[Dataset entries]
______________________________

Lemma reads_only_str s : nonneg s -> reads_only (JStr s).
Proof.
  intros Hs fuel d rest w r Hr Hv. destruct (value_fuel _ _ _ _ _ Hv) as (n & -> & Hd). cbn [stringify value] in Hv. unfold quote in Hv. cbn [app] in Hv.
  rewrite (proj2 (Nat.ltb_ge 64 d)), whitespace_id in Hv by (done || lia). cbv iota in Hv. rewrite Z.eqb_refl, <- app_assoc in Hv. cbn [app] in Hv.
  destruct (string_literal _) as [[x t]|] eqn:E; [|done]. apply string_literal_escape_only in E as [-> ->]; [|done]. by injection Hv as <- <-.
Qed.

Lemma elements_reads_only l : Forall reads_only l -> l <> [] -> forall fuel d rest acc w r,
  elements fuel d (join [ch_comma] (map stringify l) ++ ch_rbracket :: rest) acc = Returns (w, r) -> w = JArr (acc ++ l) /\ r = rest.
Proof.
  induction 1 as [|v l Hv Hl IH]; [done|]. intros _ [|fuel] d rest acc w r Hr; [done|]. cbn [map] in Hr. rewrite join_tail in Hr. cbn [elements] in Hr.
  destruct (value fuel (S d) _) as [[x t]|] eqn:E; [|done]. cbn [mbind outcome_bind] in Hr.
  apply Hv in E as [-> ->]; [|by destruct l; cbn; auto]. destruct l as [|u l]; cbn [map] in Hr; [by injection Hr as <- <-|].
  rewrite eat_comma_bracket, eat_same in Hr by set_solver. change (stringify u :: map stringify l) with (map stringify (u :: l)) in Hr.
  apply IH in Hr as [-> ->]; [|done]. by rewrite <- app_assoc.
Qed.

______________________________

THE TASK: Return all the data above, unaltered and complete.

PROBLEM SOLUTION:
Lemma reads_only_str s : nonneg s -> reads_only (JStr s).
Proof.
  intros Hs fuel d rest w r Hr Hv. destruct (value_fuel _ _ _ _ _ Hv) as (n & -> & Hd). cbn [stringify value] in Hv. unfold quote in Hv. cbn [app] in Hv.
  rewrite (proj2 (Nat.ltb_ge 64 d)), whitespace_id in Hv by (done || lia). cbv iota in Hv. rewrite Z.eqb_refl, <- app_assoc in Hv. cbn [app] in Hv.
  destruct (string_literal _) as [[x t]|] eqn:E; [|done]. apply string_literal_escape_only in E as [-> ->]; [|done]. by injection Hv as <- <-.
Qed.

Lemma elements_reads_only l : Forall reads_only l -> l <> [] -> forall fuel d rest acc w r,
  elements fuel d (join [ch_comma] (map stringify l) ++ ch_rbracket :: rest) acc = Returns (w, r) -> w = JArr (acc ++ l) /\ r = rest.
Proof.
  induction 1 as [|v l Hv Hl IH]; [done|]. intros _ [|fuel] d rest acc w r Hr; [done|]. cbn [map] in Hr. rewrite join_tail in Hr. cbn [elements] in Hr.
  destruct (value fuel (S d) _) as [[x t]|] eqn:E; [|done]. cbn [mbind outcome_bind] in Hr.
  apply Hv in E as [-> ->]; [|by destruct l; cbn; auto]. destruct l as [|u l]; cbn [map] in Hr; [by injection Hr as <- <-|].
  rewrite eat_comma_bracket, eat_same in Hr by set_solver. change (stringify u :: map stringify l) with (map stringify (u :: l)) in Hr.
  apply IH in Hr as [-> ->]; [|done]. by rewrite <- app_assoc.
Qed.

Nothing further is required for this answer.